As gardening – a proven stress-reliever – becomes more popular, author, speaker and certified master gardener Linda Cobb shares tips for houseplants, roses and perennials
As gardening’s popularity grows during the Coronavirus pandemic, a certified Master Gardener shares a series of tips, such as how to jumpstart roses, groom houseplants and plan for fall.
“Life seems renewed in the garden,” says Linda Cobb, a high-profile speaker and author of My Gardener’s Guide: Easy Steps to a Better Garden. “Use this time to improve your surroundings.”
Gardening can be especially timely during the quarantine, because it helps relieve stress and restore a positive mood, according to the Journal of Health Psychology.
Cobb began gardening 40 years ago, and she now teaches Master Gardener classes on perennials and annuals. She’s also spoken at the National Home and Garden Show, she’s been featured in prominent publications like Better Homes & Gardens and she serves on the Board of Directors of International Master Gardener, a group of leading researchers and industry experts.

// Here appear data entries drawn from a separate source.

(* ===== verification/Scenarios.v ===== *)
(** Component: the small scenarios (src/scenarios/linear.py, mesh.py, connect.py,
    config_driven_mesh.py) with the fixed topologies of src/runtime/topo.py: their
    constructor checks, the line with its addresses and FIB entries, the transfer they
    run, the publications of the connect scenario and the log scopes. *)
From S2P Require Import Prelude PyValue StateMonad Topology Addressing Events Artifacts CefArgv NetConfig Topo CachePlan Lifecycle EventBatch.
Local Open Scope Z_scope.

(** * Fixed topologies *)

(** The hosts, the switches and the links in the order they are added; the k-th link
    of a host is its interface k. *)
Record topology := mkTopology { t_hosts : list Z; t_switches : list Z; t_links : list (Z * Z) }.

(** [LineTopo]: switch [i] between hosts [i] and [i + 1]. *)
Definition LineTopo (hosts : Z) : topology :=
  mkTopology (range hosts) (range (hosts - 1)) (range (hosts - 1) ≫= λ i, [(i, i); (i, i + 1)]).
(** [SimpleLinkTopo]: fewer than three hosts raise [IndexError]. *)
Definition SimpleLinkTopo (n : Z) : res topology :=
  if n <? 3 then raise EIndexError "list index out of range"
  else Ok (mkTopology (range n) [0; 1] [(0, 0); (0, 1); (1, 1); (1, 2)]).

(** The interfaces: host, number and switch. *)
Fixpoint interfaces (ports : gmap Z Z) (links : list (Z * Z)) : list (Z * Z * Z) :=
  match links with
  | [] => []
  | (s, h) :: links => let port := default 0 (ports !! h) in (h, port, s) :: interfaces (<[h := port + 1]> ports) links
  end.

Definition max_possible_links (host_num : Z) : Z := host_num * (host_num - 1) / 2.
Definition min_required_links (host_num : Z) : Z := host_num - 1.
Definition min_required_switches (host_num switch_capacity : Z) : res Z :=
  if switch_capacity <? 2 then raise EValueError "switch_capacity must be at least 2"
  else Ok (Z.max 1 ((host_num + switch_capacity - 1) / switch_capacity)).

(** * Constructors *)

Definition sys_exit {A} (msg : string) : res A := raise ESystemExit msg.
Definition LinearScenario_init (host_num : Z) : res () := if host_num <? 2 then sys_exit "host count must be at least 2" else Ok ().
Definition MeshScenario_init (host_num swhich_num k_paths : Z) : res () :=
  if host_num <? 3 then sys_exit "host count must be at least 3"
  else if k_paths <? 1 then sys_exit "k must be at least 1"
  else if swhich_num <? 2 then sys_exit "link count must be at least 2"
  else if max_possible_links host_num <? swhich_num then sys_exit ("link count must be at most " +s+ str_Z (max_possible_links host_num))
  else if swhich_num <? min_required_links host_num
  then sys_exit ("link count must be at least " +s+ str_Z (min_required_links host_num) +s+ " to cover all hosts")
  else Ok ().

(** [_csmgrd_host_ids]; the scopes of [daemon_log_collection_scope] are the hosts
    whose directory was generated. *)
Definition csmgrd_host_ids (host_num : Z) (roles : list (Z * NodeRole)) : list Z := List.filter (role_caches roles) (range host_num).
Record log_scope := mkLogScope { ls_idx : Z; ls_dir : string; ls_csmgrd : bool }.
Definition daemon_log_collection_scope (host_num : Z) (generated_node_dirs : list string) (runs_csmgrd : Z → bool) : list log_scope :=
  omap (λ i, (λ dir, mkLogScope i dir (runs_csmgrd i)) <$> generated_node_dirs !! Z.to_nat i) (range host_num).

(** * The line *)

Section line.
Context (reply : history → command → option Z + exn).

(** One address, and [_set_ip_addr]: a host's left link, then its right one. *)
Definition set_address (scheme : AddressingScheme) (subnet idx eth : Z) : M history () :=
  ip ← lift (host_ip scheme subnet idx);
  run_command reply (ifconfig idx eth ip) ≫= λ _, mret ().
Definition set_host_addr (scheme : AddressingScheme) (host_num idx : Z) : M history () :=
  (if 0 <? idx then set_address scheme (idx - 1) idx 0 else mret ()) ≫= λ _,
  if idx <? host_num - 1 then set_address scheme idx idx (if 0 <? idx then 1 else 0) else mret ().
Definition set_ip_addr (scheme : AddressingScheme) (host_num : Z) : M history () := for_each (set_host_addr scheme host_num) (range host_num).

(** [_set_fib]: toward the last host. *)
Definition set_host_fib (scheme : AddressingScheme) (idx : Z) : M history () :=
  ip ← lift (host_ip scheme idx (idx + 1));
  cefroute_add reply idx "ccnx:/test" (PStr "udp") ip ≫= λ _, mret ().
Definition set_fib (scheme : AddressingScheme) (host_num : Z) : M history () := for_each (set_host_fib scheme) (range (host_num - 1)).
End line.

(** * Transfers *)

(** A content tool run to its end, with its log; its return code, or the exception of
    the runner. *)
Record transfer := mkTransfer { tr_node : string; tr_argv : list string; tr_log : string }.
Notation transfers := (list (transfer * (option Z + exn))).

Section experiment.
Context `{FloatRepr} (reply : transfers → transfer → option Z + exn) (run_dir : string).

(** [str(self.run_dir / name)] of a normalised directory. *)
Definition under (name : string) : string := if bool_decide (run_dir = ".") then name else run_dir +s+ "/" +s+ name.
Definition run_transfer (t : transfer) : M transfers (option Z) := λ w, (w ++ [(t, reply w t)], reply w t).
(** [exit_code = run(...); if exit_code != 0: sys.exit(1)]. *)
Definition transfer_or_exit (t : transfer) : M transfers () :=
  exit_code ← run_transfer t;
  if bool_decide (exit_code = Some 0) then mret () else throw (Exn ESystemExit "1").

Definition put (host : Z) (uri : string) (expiry cache_time : pv) : transfer :=
  mkTransfer (host_node host) (build_cefputfile_argv uri "./sample-putfile" (host_node host) PNone PNone expiry cache_time PNone PNone)
    (under (content_log_name "cefputfile" "eval" host uri)).
Definition get (host : Z) (uri : string) : transfer :=
  mkTransfer (host_node host) (build_cefgetfile_argv uri (under ("recvfile_at_" +s+ host_node host)) (host_node host) (PBool false) PNone PNone PNone PNone (PBool false))
    (under (content_log_name "cefgetfile" "eval" host uri)).

(** [run_experiment] of the line: the last host publishes, host 0 retrieves. *)
Definition linear_experiment (host_num : Z) : M transfers () :=
  transfer_or_exit (put (host_num - 1) "ccnx:/test" (PInt 3000) (PInt 3000)) ≫= λ _,
  transfer_or_exit (get 0 "ccnx:/test").

(** [run_experiment] of the mesh: a neighbour of the publisher retrieves. *)
Definition mesh_experiment (mesh : list raw_link) (host_num : Z) : M transfers () :=
  let publisher := host_num - 1 in
  let uri := "ccnx:/test/example" +s+ str_Z (publisher + 1) +s+ "/test.py" in
  consumer ← lift (peer_of (TopologyModel mesh) publisher);
  transfer_or_exit (put publisher uri PNone PNone) ≫= λ _,
  transfer_or_exit (get consumer uri).
End experiment.

(** * Connect *)

(** [run_experiment]: the publications, for at most a minute; what is not finished is
    reported, and the failures of the stops are raised. *)
Definition publication_batch (publication_events : list pydict) : EventBatchSpec :=
  mkBatch publication_events (Some 60) "warn" "publication event scheduling" "publication seed operations".
Definition connect_experiment (breply : batch_world → bop → banswer) (publication_events : list pydict) : Prog batch_world () :=
  if bool_decide (publication_events = []) then mret ()
  else
    r ← run_event_batch breply (publication_batch publication_events);
    match stop_failures r with [] => mret () | fs => propagate_failures None fs end.

(** * The line is wired *)

Section line_lemmas.
Context (reply : history → command → option Z + exn) (Hreply : obliging reply).

Definition line_ip (scheme : AddressingScheme) (subnet host : Z) : string := dotted (oct0 scheme) (oct1 scheme) (oct2 scheme + subnet) (host + 1).
(** The scheme has addresses for the whole line. *)
Definition covers (scheme : AddressingScheme) (n : Z) : Prop := 0 ≤ oct2 scheme ∧ oct2 scheme + (n - 2) ≤ 255 ∧ n ≤ MAX_HOST_INDEX + 1.
Definition left_address (scheme : AddressingScheme) (i : Z) : command := ifconfig i 0 (line_ip scheme (i - 1) i).
Definition right_address (scheme : AddressingScheme) (i : Z) : command := ifconfig i (if 0 <? i then 1 else 0) (line_ip scheme i i).
Definition line_route (scheme : AddressingScheme) (i : Z) : command :=
  mkCommand (host_node i) ["cefroute"; "add"; "ccnx:/test"; "udp"; line_ip scheme i (i + 1); "-d"; "./" +s+ host_node i].

Lemma line_ip_ok scheme n sn h : covers scheme n → 0 ≤ sn ≤ n - 2 → 0 ≤ h < n → host_ip scheme sn h = Ok (line_ip scheme sn h).
Proof. intros (? & ? & ?) ? ?. apply host_ip_Ok. unfold line_ip. split_and!; done || lia. Qed.

Lemma seqZ_step j m : seqZ j (Z.of_nat (S m)) = j :: seqZ (j + 1) (Z.of_nat m).
Proof. rewrite seqZ_cons by lia. do 2 f_equal; lia. Qed.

Here are some of her top tips:
New gardeners should start small.
Choose an easy plant to grow, and don’t get discouraged if it dies – just learn from what went wrong.
“Some of the biggest mistakes new gardeners make is they jump in too deep,” says Cobb. “Start small with plants in pots because they are less labor intensive than huge gardens, but you can still have the thrill of biting into a garden-fresh tomato sandwich during the summer.”

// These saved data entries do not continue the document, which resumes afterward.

Lemma keeps_note o : keeps buffer_whole (note o).
Proof. by intros w Hw. Qed.
Lemma keeps_asked {A} (f : list cop → A + exn) : keeps buffer_whole (asked f).
Proof. by intros w Hw. Qed.
Hint Resolve keeps_note keeps_asked keeps_ret keeps_lift : core.
Lemma keeps_memory : keeps buffer_whole (read_memory mc).
Proof. apply keeps_bind; [auto|]. intros. apply keeps_bind; auto. Qed.
Lemma keeps_cleanup : keeps buffer_whole (run_cleanup mc).
Proof. apply keeps_bind; auto. Qed.
Lemma keeps_subprocess id cmd timeout : keeps buffer_whole (run_job_subprocess mc id cmd timeout).
Proof. apply keeps_bind; [auto|]. intros. apply keeps_bind; [auto|]. intros [[] ?]; [auto|]. apply keeps_bind; auto. Qed.
Lemma keeps_append e : keeps buffer_whole (append_state mc e).
Proof.
  apply keeps_bind; [|intros; apply keeps_bind; [|intros; apply keeps_bind; auto]].
  - intros w Hw. unfold write_line. destruct (write_fault _ _ _) as [[x []]|]; cbn; [by left|done|by left].
  - intros w Hw. unfold flush. unfold buffer_whole in Hw. destruct (c_buffer w) as [[e1 a1]|] eqn:E; [|cbn; unfold buffer_whole; cbn; by rewrite E].
    destruct (flush_fault _ _ _) as [[x a']|] eqn:Ef; [|done]. cbn. apply most_whole; [done|]. by eapply (proj1 Hmc).
Qed.
Hint Resolve keeps_memory keeps_cleanup keeps_subprocess keeps_append : core.
Lemma keeps_attempts id cmd timeout run_dir attempts : keeps buffer_whole (run_job_attempts clean_between mc id cmd timeout run_dir attempts).
Proof.
  induction attempts as [|attempt attempts IH]; [apply keeps_ret|]. cbn [run_job_attempts]. apply keeps_bind; [auto|]. intros info.
  apply keeps_bind; [auto|]. intros available. destruct (float_lt _ _).
  - apply keeps_bind; [auto|]. intros. apply keeps_bind; auto.
  - apply keeps_bind; [auto|]. intros [[rc late] peak]. apply keeps_bind; [auto|]. intros [].
    case_decide; [destruct clean_between; auto|]. destruct (attempt =? 1); [|done]. apply keeps_bind; auto.
Qed.
Lemma keeps_jobs completed jobs : keeps buffer_whole (for_each (run_job path_str root py out_root clean_between mc completed) jobs).
Proof.
  apply keeps_for. intros job _. apply keeps_bind; [auto|]. intros id. case_decide; [auto|]. apply keeps_bind; [auto|].
  intros [[cmd timeout] run_dir]. apply keeps_attempts.
Qed.
End whole_buffer.

Section campaigns.
Context `{FloatRepr} (path_str : path → string) (root : path) (py : string) (out_root : path) (clean_between : bool).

Cobb says you can also use pots to grow lettuce, tomatoes, cucumbers, green beans and an array of herbs.
Use this extra time to groom houseplants.
Inspect houseplants for bugs, trim off dead or yellow foliage, and if needed, repot the plant into a slightly bigger pot. You can usually tell if a plant needs repotting when it dries out very quickly.
“Gently tease the plant out of its pot and check the roots. If they are going around in a circle, the plant definitely needs repotting,” says Cobb.
The biggest mistakes? Do not overwater and do not overpot the plants.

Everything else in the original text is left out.